Тяжелая жизнь, тяжелые будни, не менее тяжелая ответственность. Его ждал собственный пациент. Врач Красной Луны уверенной твердой походкой пробирался по пустому коридору клиники, по которой разносилось эхо его шагов.
Вот и кабинет номер 99.
Пейн прошел внутрь, навернулся на стоящую рядом швабру, чертыхнулся, откинув её в сторону и нащупал маленькую, едва заметную ручку, после чего толкнул потайную дверь внутрь. Посреди кабинета, где уже не раз приходилось побывать Учихе Итачи, на операционном столе лежал Дейдара, борющийся с насильственным сном.
— Ну что, Дейдара, ты не послушал меня. А не послушные дети в наказание получают боль. Много, очень много боли.

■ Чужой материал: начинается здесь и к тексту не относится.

(* ===== verification/MqttTask.v ===== *)
(** * The MQTT task

    [firmware/src/tasks/mqtt/mod.rs] and [session.rs]: the task that keeps
    one session with the broker, as a machine. A state is an await of the
    task, with the local variables that live across it; a step is what the
    task does from the moment that await resolves to the next one, and which
    actions it performs. The MQTT client, TCP and TLS are the results of the
    awaits. *)
From S2P Require Import Prelude Str Heapless OtaManifest TimeSync ConfigRules Rubicson Messages Publish OtaTasks Settings Sync Bus.

Definition PING_INTERVAL_SECS : Z := 90.
(** [Timer::after(Duration::from_secs(secs))] resolves from this instant on. *)
Definition deadline (now secs : Z) : Z := now + secs * TICK_HZ.

(** The awaits of [establish_mqtt_session_*] before the subscription is
    acknowledged. *)
Inductive stage := ConnectTcp | OpenTls | SendConnect | PublishOnline | SendSubscribe.

Inductive mqtt_pc :=
| Standing
| Backoff (until : Z)
| Establishing (s : stage) (ota_state : OtaState)
| Subscribing (packet_identifier : Z) (ota_state : OtaState)
| EarlyForward (manifest : bytes)
| EarlyClear (packet_identifier : Z) (ota_state : OtaState)
| Selecting (until : Z)
| PublishingReading (reading : RadioReading) (ota_state : OtaState) (topic payload : bytes)
| PublishingConfirmed
| PollingBody
| Forwarding (manifest : bytes)
| Clearing
| Pinging
| Asleep (sleep_secs : Z)
| Panicked.

(** [guard] is the TLS workspace guard of the session. *)
Record Mqtt := {
  pc : mqtt_pc;
  backoff_secs : Z;
  deferred_reading : option RadioReading;
  last_activity : Z;
  guard : bool
}.

(** How the await of a state resolves: its timer, a change of the OTA state,
    the end of a network operation, the packet identifier of a subscription,
    a polled event or header, a command, or room in the OTA channel. *)
Inductive wake :=
| Elapsed
| StateChanged
| Done (ok : bool)
| Subscribed (packet_identifier : option Z)
| Polled (event : option Event)
| HeaderPolled (ok : bool)
| CommandReady
| Sent.

Inductive action :=
| Took (command : AppCommand)
| OnlinePublished
| ReadingPublished (reading : RadioReading) (topic payload : bytes)
| ReadingDropped (reading : RadioReading)
| ConfirmedPublished (topic payload : bytes)
| ManifestForwarded (manifest : bytes)
| HealthSent (health : MqttHealth).

Definition with_pc (m : Mqtt) (p : mqtt_pc) : Mqtt :=
  {| pc := p; backoff_secs := backoff_secs m; deferred_reading := deferred_reading m;
     last_activity := last_activity m; guard := guard m |}.
Definition with_backoff (m : Mqtt) (secs : Z) : Mqtt :=
  {| pc := pc m; backoff_secs := secs; deferred_reading := deferred_reading m;
     last_activity := last_activity m; guard := guard m |}.
Definition with_deferred (m : Mqtt) (r : option RadioReading) : Mqtt :=
  {| pc := pc m; backoff_secs := backoff_secs m; deferred_reading := r;
     last_activity := last_activity m; guard := guard m |}.
Definition with_activity (m : Mqtt) (now : Z) : Mqtt :=
  {| pc := pc m; backoff_secs := backoff_secs m; deferred_reading := deferred_reading m;
     last_activity := now; guard := guard m |}.
Definition with_guard (m : Mqtt) (g : bool) : Mqtt :=
  {| pc := pc m; backoff_secs := backoff_secs m; deferred_reading := deferred_reading m;
     last_activity := last_activity m; guard := g |}.

Section MqttTask.
Context {W : Type -> Type} `{Watch W} {C : Type -> nat -> Type} `{Channel C}.
Context `{SerdeJson} {V : Type} `{SignatureVerifier V}.
(** The key the build verifies manifests with, and the build's secrets. *)
Context (ota_manifest_verifier : V).
Context (MQTT_USE_TLS : bool) (MQTT_TLS_CA_CERT_DER DEVICE_ID : bytes).
(** Whether the credentials convert to the client's types. *)
Context (CONNECT_OPTIONS_OK : bool).

Definition outcome : Type := Mqtt * Bus W C * list action.
Definition emit (a : action) (o : outcome) : outcome :=
  let '(m, b, acts) := o in (m, b, a :: acts).

Definition release (m : Mqtt) (b : Bus W C) : Mqtt * Bus W C :=
  if guard m then (with_guard m false, drop_guard b) else (m, b).

(** A session that cannot be set up: the retry timer runs before the locals
    of the block are dropped. *)
Definition session_failed (now : Z) (m : Mqtt) (b : Bus W C) : outcome :=
  (with_pc m (Backoff (deadline now (backoff_secs m))), b, []).

(** After [run_connected_loop] returned. *)
Definition end_session (now : Z) (m : Mqtt) (b : Bus W C) : outcome :=
  let (m, b) := release m b in
  let b := send_health Disconnected b in
  (with_pc m (Backoff (deadline now (backoff_secs m))), b, [HealthSent Disconnected]).

Definition open_session (now : Z) (m : Mqtt) (b : Bus W C) : outcome :=
  if MQTT_USE_TLS then
    match try_acquire b with
    | None => session_failed now m b
    | Some b =>
        let m := with_guard m true in
        let (ota_state, b) := get_ota_state OTA_STATE_RX_MQTT b in
        if bool_decide (MQTT_TLS_CA_CERT_DER = []) then session_failed now m b
        else (with_pc m (Establishing ConnectTcp ota_state), b, [])
    end
  else
    let (ota_state, b) := get_ota_state OTA_STATE_RX_MQTT b in
    (with_pc m (Establishing ConnectTcp ota_state), b, []).

(** The head of the task's loop. *)
Definition loop_head (now : Z) (m : Mqtt) (b : Bus W C) : outcome :=
  let (ota_state, b) := get_ota_state OTA_STATE_RX_MQTT b in
  if negb (is_mqtt_allowed ota_state) then (with_pc m Standing, b, [])
  else open_session now m b.

Definition start (now : Z) (b : Bus W C) : outcome :=
  let m := {| pc := Standing; backoff_secs := MQTT_MIN_BACKOFF_SECS; deferred_reading := None;
              last_activity := now; guard := false |} in
  emit (HealthSent Disconnected) (loop_head now m (send_health Disconnected b)).

Definition backoff_elapsed (now : Z) (m : Mqtt) (b : Bus W C) : outcome :=
  let m := with_backoff m (next_mqtt_backoff_secs (backoff_secs m)) in
  let (m, b) := release m b in
  loop_head now m b.

(** ** The connected loop *)

Definition select (now : Z) (m : Mqtt) (b : Bus W C) : outcome :=
  (with_pc m (Selecting (deadline now PING_INTERVAL_SECS)), b, []).

Definition handle_reading (now : Z) (reading : RadioReading) (ota_state : OtaState) (m : Mqtt)
    (b : Bus W C) : outcome :=
  match duration_since now (last_activity m) with
  | None => (with_pc m Panicked, b, [])
  | Some idle =>
      if should_reconnect_before_publish (as_secs idle)
      then end_session now (with_deferred m (Some reading)) b
      else
        match build_topic reading with
        | None => emit (ReadingDropped reading) (select now m b)
        | Some topic =>
            match build_payload (TIME_WATCH b) now reading with
            | None => (with_pc m Panicked, b, [])
            | Some None => emit (ReadingDropped reading) (select now m b)
            | Some (Some payload) =>
                (with_pc m (PublishingReading reading ota_state topic payload), b, [])
            end
        end
  end.

(** The rest of [handle_reading] once the publication resolved. *)
Definition reading_published (now : Z) (reading : RadioReading) (ota_state : OtaState)
    (topic payload : bytes) (ok : bool) (m : Mqtt) (b : Bus W C) : outcome :=
  if negb ok then end_session now (with_deferred m (Some reading)) b
  else
    emit (ReadingPublished reading topic payload)
      (if bool_decide (ota_state = Inactive) then
         match duration_since now (received_at reading) with
         | None => (with_pc m Panicked, b, [])
         | Some time_since_measurement =>
             match maybe_sleep_after_publish (chan_is_empty (MQTT_COMMAND_CHANNEL b))
                     (from_secs (as_secs time_since_measurement)) ota_state (as_secs now) (device b)
             with
             | None => (with_pc m Panicked, b, [])
             | Some (Some sleep_secs) => (with_pc m (Asleep sleep_secs), b, [])
             | Some None => select now (with_activity m now) b
             end
         end
       else select now (with_activity m now) b).

(** The head of the connected loop. *)
Definition connected_head (now : Z) (m : Mqtt) (b : Bus W C) : outcome :=
  match deferred_reading m with
  | Some reading =>
      let m := with_deferred m None in
      let (ota_state, b) := get_ota_state OTA_STATE_RX_MQTT b in
      handle_reading now reading ota_state m b
  | None => select now m b
  end.

Definition session_established (now : Z) (m : Mqtt) (b : Bus W C) : outcome :=
  let m := with_backoff m MQTT_MIN_BACKOFF_SECS in
  let b := send_health HeartbeatPublished b in
  emit (HealthSent HeartbeatPublished)
    match ota_command_topic DEVICE_ID with
    | Err _ => end_session now m b
    | Ok _ => connected_head now (with_activity m now) b
    end.

Definition command_received (now : Z) (m : Mqtt) (b : Bus W C) : option outcome :=
  match chan_try_receive (MQTT_COMMAND_CHANNEL b) with
  | None => None
  | Some (command, c) =>
      let b := set_commands b c in
      Some (emit (Took command)
        match command with
        | PublishTelemetry reading =>
            let (ota_state, b) := get_ota_state OTA_STATE_RX_MQTT b in
            handle_reading now reading ota_state m b
        | OtaConfirmed =>
            match ota_status_topic DEVICE_ID with
            | Err _ => end_session now m b
            | Ok _ => (with_pc m PublishingConfirmed, b, [])
            end
        | ApplySettings _ _ => select now m b
        end)
  end.

Definition confirmed_published (now : Z) (ok : bool) (m : Mqtt) (b : Bus W C) : outcome :=
  match ota_status_topic DEVICE_ID with
  | Ok topic =>
      if ok then
        emit (ConfirmedPublished topic (qlit "{'status':'confirmed'}"))
          (select now (with_activity m now) b)
      else end_session now m b
  | Err _ => end_session now m b
  end.

Definition body_polled (now : Z) (event : option Event) (m : Mqtt) (b : Bus W C) : outcome :=
  match event with
  | None => end_session now m b
  | Some event =>
      let (ota_state, b) := get_ota_state OTA_STATE_RX_MQTT b in
      let ota_topic := default [] (ok (ota_command_topic DEVICE_ID)) in
      match handle_mqtt_event ota_manifest_verifier event ota_topic ota_state with
      | (OtaForwarded, [manifest]) => (with_pc m (Forwarding manifest), b, [])
      | (ClearRetained, _) => (with_pc m Clearing, b, [])
      | _ => select now (with_activity m now) b
      end
  end.

(** [ota_sender.send(manifest).await] resolves once the channel has room. *)
Definition manifest_sent (manifest : bytes) (b : Bus W C) : option (Bus W C) :=
  c ← chan_try_send manifest (OTA_COMMAND_CHANNEL b); Some (set_ota_commands b c).

(** ** Session set-up *)

Definition connect_broker (now : Z) (ota_state : OtaState) (m : Mqtt) (b : Bus W C) : outcome :=
  if is_ok (status_topic DEVICE_ID) && CONNECT_OPTIONS_OK
  then (with_pc m (Establishing SendConnect ota_state), b, [])
  else session_failed now m b.

Definition stage_done (now : Z) (s : stage) (ota_state : OtaState) (m : Mqtt) (b : Bus W C)
  : outcome :=
  match s with
  | ConnectTcp =>
      if MQTT_USE_TLS then (with_pc m (Establishing OpenTls ota_state), b, [])
      else connect_broker now ota_state m b
  | OpenTls => connect_broker now ota_state m b
  | SendConnect => (with_pc m (Establishing PublishOnline ota_state), b, [])
  | PublishOnline =>
      emit OnlinePublished
        (if is_ok (ota_command_topic DEVICE_ID)
         then (with_pc m (Establishing SendSubscribe ota_state), b, [])
         else session_failed now m b)
  | SendSubscribe => session_failed now m b
  end.

(** One turn of the loop that waits for the acknowledgement. *)
Definition subscription_polled (now packet_identifier : Z) (ota_state : OtaState)
    (event : option Event) (m : Mqtt) (b : Bus W C) : outcome :=
  let stay := (with_pc m (Subscribing packet_identifier ota_state), b, []) in
  match event with
  | None => session_failed now m b
  | Some (Suback id success) =>
      if id =? packet_identifier
      then if success then session_established now m b else session_failed now m b
      else stay
  | Some (EventPublish publish) =>
      match copy_ota_manifest publish (default [] (ok (ota_command_topic DEVICE_ID))) with
      | None => stay
      | Some manifest =>
          match resolve_ota_manifest_action ota_manifest_verifier ota_state
                  (im_retained manifest) (im_bytes manifest) with
          | ForwardOnly | ForwardAndClearRetained =>
              (with_pc m (EarlyForward (im_bytes manifest)), b, [])
          | ClearRetainedOnly => (with_pc m (EarlyClear packet_identifier ota_state), b, [])
          end
      end
  | Some _ => stay
  end.

(** ** The machine *)

(** [None]: the await of the state does not resolve that way now. *)
Definition mqtt_step (now : Z) (w : wake) (m : Mqtt) (b : Bus W C) : option outcome :=
  match pc m, w with
  | Standing, StateChanged =>
      match watch_changed OTA_STATE_RX_MQTT (OTA_STATE_WATCH b) with
      | None => None
      | Some (_, s) => Some (loop_head now m (set_ota_state b s))
      end
  | Backoff until, Elapsed => if until <=? now then Some (backoff_elapsed now m b) else None
  | Establishing SendSubscribe ota_state, Subscribed (Some packet_identifier) =>
      Some (with_pc m (Subscribing packet_identifier ota_state), b, [])
  | Establishing SendSubscribe _, Subscribed None => Some (session_failed now m b)
  | Establishing SendSubscribe _, _ => None
  | Establishing s ota_state, Done true => Some (stage_done now s ota_state m b)
  | Establishing _ _, Done false => Some (session_failed now m b)
  | Subscribing packet_identifier ota_state, Polled event =>
      Some (subscription_polled now packet_identifier ota_state event m b)
  | EarlyForward manifest, Sent =>
      b ← manifest_sent manifest b;
      Some (emit (ManifestForwarded manifest) (session_failed now m b))
  | EarlyClear packet_identifier ota_state, Done _ =>
      Some (with_pc m (Subscribing packet_identifier ota_state), b, [])
  | Selecting _, CommandReady => command_received now m b
  | Selecting _, HeaderPolled true => Some (with_pc m PollingBody, b, [])
  | Selecting _, HeaderPolled false => Some (end_session now m b)
  | Selecting until, Elapsed => if until <=? now then Some (with_pc m Pinging, b, []) else None
  | Selecting _, StateChanged =>
      match watch_changed OTA_STATE_RX_MQTT (OTA_STATE_WATCH b) with
      | None => None
      | Some (state, s) =>
          let b := set_ota_state b s in
          Some (if negb (is_mqtt_allowed state) then end_session now m b else select now m b)
      end
  | PublishingReading reading ota_state topic payload, Done ok =>
      Some (reading_published now reading ota_state topic payload ok m b)
  | PublishingConfirmed, Done ok => Some (confirmed_published now ok m b)
  | PollingBody, Polled event => Some (body_polled now event m b)
  | Forwarding manifest, Sent =>
      b ← manifest_sent manifest b;
      Some (emit (ManifestForwarded manifest) (end_session now m b))
  | Clearing, Done _ => Some (select now (with_activity m now) b)
  | Pinging, Done true => Some (select now (with_activity m now) b)
  | Pinging, Done false => Some (end_session now m b)
  | _, _ => None
  end.
End MqttTask.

Последнее, что помнил Тсукури — это воплощение безумия и жестокости в лице Хидана, тупую боль в голове, шум и гам. Теперь же все заполняла непривычная тишина. Тишина, за которой последовал претенциозный надменный голос:
— Твое искусство ничто.
Подрывник подскочил с места и едва не навернулся о собственную кровать в доме, который он ненавидел и из которого сбежал. Он убегал и сейчас; прочь от треклятых стен, прочь, мимо лиц, на которых читалось то, что он ненавидел больше всего в этой жизни. Он искал выходы из кабинетов школы, откуда его выгоняли год за годом. По пескам дворов, по зелени парков. И всюду люди оборачивались, хихикая и шушукаясь, и везде он слышал свое имя в этом непритворном саботаже.
— Это Дейдара.
— Эта бездарность.
— Он правда считает это искусством?
— Бедные его родители.
— Что за урод.
— Он опасен для общества.
— Когда его уже посадят?
— Что он здесь делает?
— Я не хочу, чтобы мои дети росли рядом с этим чудилой.
Безликие лица вытянулись в шеренгу, а их эпицентр — Дейдара Тсукури, беспомощно затыкающий уши, пытающийся заглушить шепот и тихие смешки, которые были громче любого крика. Этот противный скользкий холодок по его спине из чужих слов, которые он слышал из года в год.